• [WHAT THE EXERCISE ASKS] The word "maina" marks the lines to copy; find all of them in the entries below.
RECORDS FOR THIS EXERCISE below:
(* ===== verification/HashSwap.v ===== *)
(** Queues that are moved or swapped exchange their hashes.  The tables that
    were allocated change hands; the initial table stays in its queue, so its
    entries are exchanged, and the last table that was allocated is linked to
    the initial one of its new queue. *)

From S2P Require Import Prelude MachineInt Traits ThreadExit ImplicitHash ImplicitHashProofs HashChain.

Section swap.
Context (tr : Traits) `{!TraitsOk tr} (platform : ThreadIdPlatform) (hashf : Z -> Z).
#[local] Abbreviation repr := (hash_repr tr platform hashf).
#[local] Abbreviation hinv := (hash_inv tr platform hashf).
#[local] Abbreviation table_chain := (table_chain tr platform hashf).
Implicit Types (t : ImplicitProducerHash) (m mt : gmap Z loc) (s a b : HashState) (p from to : loc).
Implicit Types (ts : gmap loc ImplicitProducerHash) (l : list (loc * gmap Z loc)) (c : Z).

(** The tables from [p] on until the pointer [q]. *)
Fixpoint chain_to ts p l (q : loc) : Prop :=
  match l with
  | [] => p = q
  | (x, mt) :: l => p = x /\ x <> nullptr /\
      exists t, ts !! x = Some t /\ repr t mt /\ has_empty platform t /\ chain_to ts (hash_prev t) l q
  end.

Lemma chain_to_end ts p l : chain_to ts p l nullptr <-> table_chain ts p l.
Proof using Type.
  revert p. induction l as [|[x mt] l IH]; intros p; [done|]. cbn.
  split; intros (? & ? & t & ? & ? & ? & ?); (split; [done|]); (split; [done|]); exists t; (split_and!; try done); by apply IH.
Qed.

Lemma chain_to_snoc ts p l x mt q :
  chain_to ts p (l ++ [(x, mt)]) q <->
  chain_to ts p l x /\ x <> nullptr /\ exists t, ts !! x = Some t /\ repr t mt /\ has_empty platform t /\ hash_prev t = q.
Proof using Type.
  revert p. induction l as [|[y my] l IH]; intros p; [done|]. cbn [app chain_to]. split.
  - intros (-> & Hy & t & Ht & Hr & He & (Hc & ?)%IH). split; [|done]. split; [done|]. split; [done|]. by exists t.
  - intros ((-> & Hy & t & Ht & Hr & He & Hc) & ?). split; [done|]. split; [done|]. exists t. split_and!; try done. by apply IH.
Qed.

Lemma chain_to_frame ts ts' p l q :
  chain_to ts p l q -> (forall x, x ∈ l.*1 -> ts' !! x = ts !! x) -> chain_to ts' p l q.
Proof using Type.
  revert p. induction l as [|[x mt] l IH]; intros p Hc Hf; [done|]. destruct Hc as (-> & Hx & t & Ht & Hm & He & Hc).
  split; [done|]. split; [done|]. exists t. split; [rewrite Hf; [done|by left]|]. split; [done|]. split; [done|].
  apply IH; [done|]. intros y Hy. apply Hf. by right.
Qed.

Lemma chain_to_in ts p l q x : chain_to ts p l q -> x ∈ l.*1 -> is_Some (ts !! x).
Proof using Type.
  revert p. induction l as [|[y mt] l IH]; intros p; [by intros _ ?%not_elem_of_nil|]. intros (-> & _ & t & Ht & _ & _ & Hc).
  intros [->|Hx]%elem_of_cons; [by exists t|by eapply IH].
Qed.

(** ** Relinking *)

(** Only links to older tables change. *)
Definition contents_of_table t : Z * list ImplicitProducerKVP := (hash_capacity t, hash_entries t).
Definition links_only ts ts' : Prop := forall x, contents_of_table <$> ts' !! x = contents_of_table <$> ts !! x.

Lemma repr_contents t t' mt : contents_of_table t' = contents_of_table t -> repr t mt -> repr t' mt.
Proof using Type. destruct t, t'. intros [= -> ->] [[] ? ? ?]. by split; [split|..]. Qed.

Lemma has_empty_contents t t' : contents_of_table t' = contents_of_table t -> has_empty platform t -> has_empty platform t'.
Proof using Type. destruct t, t'. by intros [= -> ->] He. Qed.

Lemma used_contents t t' : contents_of_table t' = contents_of_table t -> used platform t' = used platform t.
Proof using Type. destruct t, t'. by intros [= -> ->]. Qed.

Lemma relink_from_spec fuel p l s from to :
  chain_to (tables s) p l from -> l <> [] -> (from ∉ l.*1) -> NoDup l.*1 -> (length l <= fuel)%nat ->
  wp (relink_from fuel p from to) (fun _ s' => exists ts, s' = set_tables ts s /\ chain_to ts p l to /\
    (forall y, (y ∉ l.*1) -> ts !! y = tables s !! y) /\ links_only (tables s) ts) nothrow s.
Proof using Type.
  revert p fuel. induction l as [|[x mt] l IH]; intros p fuel Hc Hne Hfrom Hnd Hf; [done|].
  destruct Hc as (-> & Hx & t & Ht & Hr & He & Hc). destruct fuel as [|fuel]; [cbn in Hf; lia|].
  cbn [relink_from fmap list_fmap fst] in *. apply NoDup_cons in Hnd as [Hxl Hnd]. wp_step. eapply wp_table; [done|].
  destruct l as [|[y my] l].
  - cbn in Hc. rewrite Hc, Z.eqb_refl. wp_step. set (t' := mkHash _ _ _). eexists. split; [done|].
    split; [|split].
    + split; [done|]. split; [done|]. exists t'. rewrite lookup_insert_eq. split; [done|]. split; [by apply (repr_contents t)|].
      split; [by apply (has_empty_contents t)|done].
    + intros z [Hz _]%not_elem_of_cons. by rewrite lookup_insert_ne.
    + intros z. destruct (decide (x = z)) as [<-|]; [by rewrite lookup_insert_eq, Ht|by rewrite lookup_insert_ne].
  - pose proof Hc as (Ey & _). apply not_elem_of_cons in Hfrom as [_ Hfrom].
    rewrite (proj2 (Z.eqb_neq _ _)). 2:{ rewrite Ey. intros ->. apply Hfrom. by left. }
    eapply wp_mono; [apply (IH _ fuel); [exact Hc|done|done|done|cbn in Hf |- *; lia]| |done].
    cbn beta. intros _ s' (ts & -> & Hc' & Hkeep & Hlinks). exists ts. split; [done|]. split; [|split; [|done]].
    + split; [done|]. split; [done|]. exists t. by rewrite Hkeep.
    + intros z [_ Hz]%not_elem_of_cons. by apply Hkeep.
Qed.

(** ** What a hash hands over *)

(** The hash as a list of tables that ends with the initial one. *)
Record split_chain s m c (main : loc) (m0 : gmap Z loc) l (l1 : list (loc * gmap Z loc)) mi ti : Prop := {
  sc_split : (main, m0) :: l = l1 ++ [(initialImplicitProducerHash s, mi)];
  sc_chain : chain_to (tables s) main l1 (initialImplicitProducerHash s);
  sc_positive : Forall (fun x => 0 < x) l1.*1;
  sc_nodup : NoDup l1.*1;
  sc_not_initial : initialImplicitProducerHash s ∉ l1.*1;
  sc_initial : tables s !! initialImplicitProducerHash s = Some ti;
  sc_not_null : initialImplicitProducerHash s <> nullptr;
  sc_repr : repr ti mi;
  sc_empty : has_empty platform ti;
  sc_prev : hash_prev ti = nullptr;
  sc_capacity : hash_capacity ti = INITIAL_IMPLICIT_PRODUCER_HASH_SIZE tr
}.

Lemma split_chain_exists s m c main m0 l : hinv s m c main m0 l -> exists l1 mi ti, split_chain s m c main m0 l l1 mi ti.
Proof using Type.
  intros Hinv. pose proof Hinv as [_ Hnn (t & Ht & Hrepr & Hchain & _) Hnd _ _ _ (xs & ti & El & Hxs & Hti & Ecap)].
  assert (exists l1 mi, (main, m0) :: l = l1 ++ [(initialImplicitProducerHash s, mi)] /\ l1.*1 = xs) as (l1 & mi & Es & E1).
  { destruct (exists_last (l := (main, m0) :: l)) as (l1 & [x mi] & Es); [done|]. exists l1, mi.
    assert (((main, m0) :: l).*1 = xs ++ [initialImplicitProducerHash s]) as E by done. rewrite Es, fmap_app in E.
    apply app_inj_tail in E as [<- <-]. done. }
  assert (chain_to (tables s) main ((main, m0) :: l) nullptr) as Hc.
  { split; [done|]. split; [done|]. exists t. split; [done|]. split; [done|]. split; [by eapply hash_inv_free|by apply chain_to_end]. }
  rewrite Es in Hc. apply chain_to_snoc in Hc as (Hc & Hi & t' & Ht' & Hr' & He' & Hp'). rewrite Hti in Ht'. injection Ht' as <-.
  rewrite El in Hnd. apply NoDup_app in Hnd as (Hnd & Hdis & _). exists l1, mi, ti. rewrite <- E1 in *. split; try done.
  intros Hin. apply (Hdis _ Hin). by left.
Qed.

(** The tables of [s] in a queue whose initial table is at [to]. *)
Definition handed_over s (ti : ImplicitProducerHash) (to : loc) : gmap loc ImplicitProducerHash :=
  <[to := ti]> (delete (initialImplicitProducerHash s) (tables s)).

(** The hash is as before, but for the address of the initial table. *)
Lemma moved_inv s s' m c main m0 l l1 mi ti to ts :
  hinv s m c main m0 l -> split_chain s m c main m0 l l1 mi ti -> to <> nullptr -> (to ∉ l1.*1) -> initialImplicitProducerHash s' = to ->
  tables s' = ts -> chain_to ts (implicitProducerHash s') l1 to -> ts !! to = Some ti -> links_only (handed_over s ti to) ts ->
  exists main' l', hinv s' m c main' m0 l'.
Proof using TraitsOk0.
  intros Hinv Hsc Hto Hto1 Ei Ets Hc Hti Hlinks. pose proof Hinv as [_ Hnn (t & Ht & Hrepr & _ & Hu) _ Hsub Hcover Hdom _]. destruct Hsc.
  assert (dom ts = list_to_set ((l1 ++ [(to, mi)]).*1)) as Edom.
  { assert (dom ts = dom (handed_over s ti to)) as ->.
    { apply set_eq. intros x. rewrite !elem_of_dom. specialize (Hlinks x). by destruct (ts !! x), (handed_over s ti to !! x). }
    unfold handed_over. rewrite dom_insert_L, dom_delete_L, Hdom. change (main :: l.*1) with ((main, m0) :: l).*1.
    rewrite sc_split0, !fmap_app, !list_to_set_app_L. cbn. apply set_eq. intros x.
    rewrite !elem_of_union, elem_of_difference, !elem_of_union, !elem_of_singleton, elem_of_empty, elem_of_list_to_set.
    destruct (decide (x = initialImplicitProducerHash s)) as [->|]; tauto. }
  assert (Forall (fun x => 0 < x) l1.*1 -> exists xs t, (l1 ++ [(to, mi)]).*1 = xs ++ [initialImplicitProducerHash s'] /\
    Forall (fun x => 0 < x) xs /\ tables s' !! initialImplicitProducerHash s' = Some t /\
    hash_capacity t = INITIAL_IMPLICIT_PRODUCER_HASH_SIZE tr) as Hinitial.
  { intros Hpos. exists l1.*1, ti. rewrite Ei, Ets, fmap_app. done. }
  specialize (Hinitial sc_positive0).
  assert (NoDup (l1 ++ [(to, mi)]).*1) as Hnd.
  { rewrite fmap_app. apply NoDup_app. split; [done|]. split; [by intros x Hx ->%list_elem_of_singleton|apply NoDup_singleton]. }
  subst ts to. destruct l1 as [|[x mx] l1]; cbn [app] in *.
  - injection sc_split0 as -> -> ->. cbn in Hc. exists (initialImplicitProducerHash s'), []. rewrite Ht in sc_initial0. injection sc_initial0 as ->. split; try done.
    exists ti. split; [done|]. split; [done|]. split; [exact sc_prev0|exact Hu].
  - injection sc_split0 as <- <- ->. destruct Hc as (Ex & Hx & t' & Ht' & Hr' & He' & Hc). exists main, (l1 ++ [(initialImplicitProducerHash s', mi)]).
    assert (contents_of_table t' = contents_of_table t) as Ec.
    { specialize (Hlinks main). rewrite Ht' in Hlinks. unfold handed_over in Hlinks. cbn in sc_not_initial0, Hto1.
      apply not_elem_of_cons in sc_not_initial0 as [? _]. apply not_elem_of_cons in Hto1 as [? _].
      rewrite lookup_insert_ne, lookup_delete_ne, Ht in Hlinks by done.
      change (Some (contents_of_table t') = Some (contents_of_table t)) in Hlinks. congruence. }
    assert ((l1 ++ [(initialImplicitProducerHash s', mi)]).*2 = (l1 ++ [(initialImplicitProducerHash s, mi)]).*2) as E2 by by rewrite !fmap_app.
    split; rewrite ?E2; try done.
    exists t'. split; [done|]. split; [done|]. split.
    + apply chain_to_end, chain_to_snoc. split; [done|]. split; [done|]. by exists ti.
    + rewrite (used_contents _ _ Ec). by injection Ec as -> _.
Qed.

(** The hash [s'] of a queue whose hash was [s] is that of another queue, [r]. *)
Definition hash_became s r m c s' : Prop :=
  (exists main m0 l, hinv s' m c main m0 l) /\ implicitProducerHashCount s' = implicitProducerHashCount r /\
  implicitProducerHashResizeInProgress s' = implicitProducerHashResizeInProgress s /\
  initialImplicitProducerHash s' = initialImplicitProducerHash s /\
  (forall y, is_Some (tables s' !! y) -> y = initialImplicitProducerHash s \/ is_Some (tables r !! y)).

Lemma relink_initial_spec r m c main m0 l l1 mi ti s s0 :
  hinv r m c main m0 l -> split_chain r m c main m0 l l1 mi ti -> let to := initialImplicitProducerHash s in
  to < 0 -> to <> initialImplicitProducerHash r ->
  s0 = mkHashState (implicitProducerHash r) (implicitProducerHashCount r) (implicitProducerHashResizeInProgress s) to (handed_over r ti to) ->
  wp (relink (initialImplicitProducerHash r) to) (fun _ s' => hash_became s r m c s') nothrow s0.
Proof using TraitsOk0.
  intros Hinv Hsc to Hto Hne ->. pose proof Hsc as []. set (ts0 := handed_over r ti to).
  assert (to <> nullptr) as Hnn by (unfold nullptr; lia).
  assert (to ∉ l1.*1) as Hto1.
  { intros Hin. rewrite Forall_forall in sc_positive0. specialize (sc_positive0 _ Hin). lia. }
  assert (forall ts, links_only ts0 ts -> forall y, is_Some (ts !! y) -> y = to \/ is_Some (tables r !! y)) as Htables.
  { intros ts Hlinks y Hy. assert (is_Some (ts0 !! y)) as [t Ht] by (specialize (Hlinks y); destruct Hy as [t Ht]; rewrite Ht in Hlinks; by destruct (ts0 !! y)).
    unfold ts0, handed_over in Ht. apply lookup_insert_Some in Ht as [[<- _]|[_ [_ Ht]%lookup_delete_Some]]; [by left|right; by exists t]. }
  assert (ts0 !! to = Some ti) as Hti by apply lookup_insert_eq.
  assert (chain_to ts0 main l1 (initialImplicitProducerHash r)) as Hc.
  { eapply chain_to_frame; [done|]. intros x Hx. unfold ts0, handed_over. by rewrite lookup_insert_ne, lookup_delete_ne by (by intros <-). }
  unfold relink. wp_step. wp_step. cbn [implicitProducerHash]. rewrite (hi_main _ _ _ _ _ _ _ _ _ Hinv).
  destruct (Z.eqb_spec main (initialImplicitProducerHash r)) as [E|Hmain].
  - wp_step. assert (l1 = []) as ->.
    { destruct l1 as [|[x mx] l1]; [done|]. destruct Hc as (Ex & _). destruct sc_not_initial0. rewrite <- E, Ex. by left. }
    split; [|split; [done|split; [done|split; [done|by apply Htables]]]].
    destruct (moved_inv r (set_hash to (mkHashState main (implicitProducerHashCount r) (implicitProducerHashResizeInProgress s) to ts0))
      m c main m0 l [] mi ti to ts0 Hinv Hsc) as (main' & l' & H); try done. by exists main', m0, l'.
  - wp_step. wp_step. cbn [tables]. assert (l1 <> []) as Hl1 by by intros ->.
    assert (length l1 <= base.size ts0)%nat as Hsize.
    { rewrite <- (length_fmap fst), <- (size_list_to_set (C := gset loc)) by done. rewrite <- size_dom. apply subseteq_size.
      intros x Hx%elem_of_list_to_set. apply elem_of_dom. by eapply chain_to_in. }
    eapply wp_mono; [by eapply relink_from_spec| |done]. cbn beta. intros _ s' (ts & -> & Hc' & Hkeep & Hlinks). cbn [tables] in *.
    split; [|split; [done|split; [done|split; [done|by apply Htables]]]].
    destruct (moved_inv r (set_tables ts (mkHashState main (implicitProducerHashCount r) (implicitProducerHashResizeInProgress s) to ts0))
      m c main m0 l l1 mi ti to ts Hinv Hsc) as (main' & l' & H); try done; [by rewrite Hkeep|]. by exists main', m0, l'.
Qed.

Lemma received_handed_over a b ta tb :
  tables a !! initialImplicitProducerHash a = Some ta -> tables b !! initialImplicitProducerHash b = Some tb ->
  hash_capacity ta = hash_capacity tb -> hash_prev ta = hash_prev tb ->
  received a b = handed_over b tb (initialImplicitProducerHash a).
Proof using Type. intros Ha Hb Ec Ep. unfold received, handed_over. rewrite Ha, Hb, Ec, Ep. by destruct tb. Qed.

Lemma swap_hashes_spec a b ma mb (ca cb : Z) (maina mainb : loc) (m0a m0b : gmap Z loc) la lb :
  hinv a ma ca maina m0a la -> hinv b mb cb mainb m0b lb -> INITIAL_IMPLICIT_PRODUCER_HASH_SIZE tr <> 0 ->
  initialImplicitProducerHash a < 0 -> initialImplicitProducerHash b < 0 ->
  initialImplicitProducerHash a <> initialImplicitProducerHash b ->
  wp (swap_implicit_producer_hashes tr) (fun _ (ab : HashState * HashState) => hash_became a b mb cb (fst ab) /\ hash_became b a ma ca (snd ab)) nothrow (a, b).
Proof using TraitsOk0.
  intros Ha Hb Hsize Hia Hib Hne. unfold swap_implicit_producer_hashes. rewrite (proj2 (Z.eqb_neq _ _) Hsize).
  destruct (split_chain_exists _ _ _ _ _ _ Ha) as (l1a & mia & tia & Hsa), (split_chain_exists _ _ _ _ _ _ Hb) as (l1b & mib & tib & Hsb).
  do 5 wp_step. wp_step.
  rewrite (received_handed_over a b tia tib), (received_handed_over b a tib tia); try apply Hsa; try apply Hsb;
    try (rewrite (sc_capacity _ _ _ _ _ _ _ _ _ Hsa), (sc_capacity _ _ _ _ _ _ _ _ _ Hsb); done);
    try (rewrite (sc_prev _ _ _ _ _ _ _ _ _ Hsa), (sc_prev _ _ _ _ _ _ _ _ _ Hsb); done).
  cbn [fst snd]. eapply wp_mono; [by eapply (relink_initial_spec b)| |done]. cbn beta. intros _ a' Ha'.
  wp_step. cbn [fst snd]. eapply wp_mono; [eapply (relink_initial_spec a); [exact Ha|exact Hsa|done|by apply not_eq_sym|done]| |done].
  cbn beta. intros _ b' Hb'. by split.
Qed.
End swap.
End of RECORDS FOR THIS EXERCISE.
• [ANSWER SECTION]
Lemma swap_hashes_spec a b ma mb (ca cb : Z) (maina mainb : loc) (m0a m0b : gmap Z loc) la lb :
  hinv a ma ca maina m0a la -> hinv b mb cb mainb m0b lb -> INITIAL_IMPLICIT_PRODUCER_HASH_SIZE tr <> 0 ->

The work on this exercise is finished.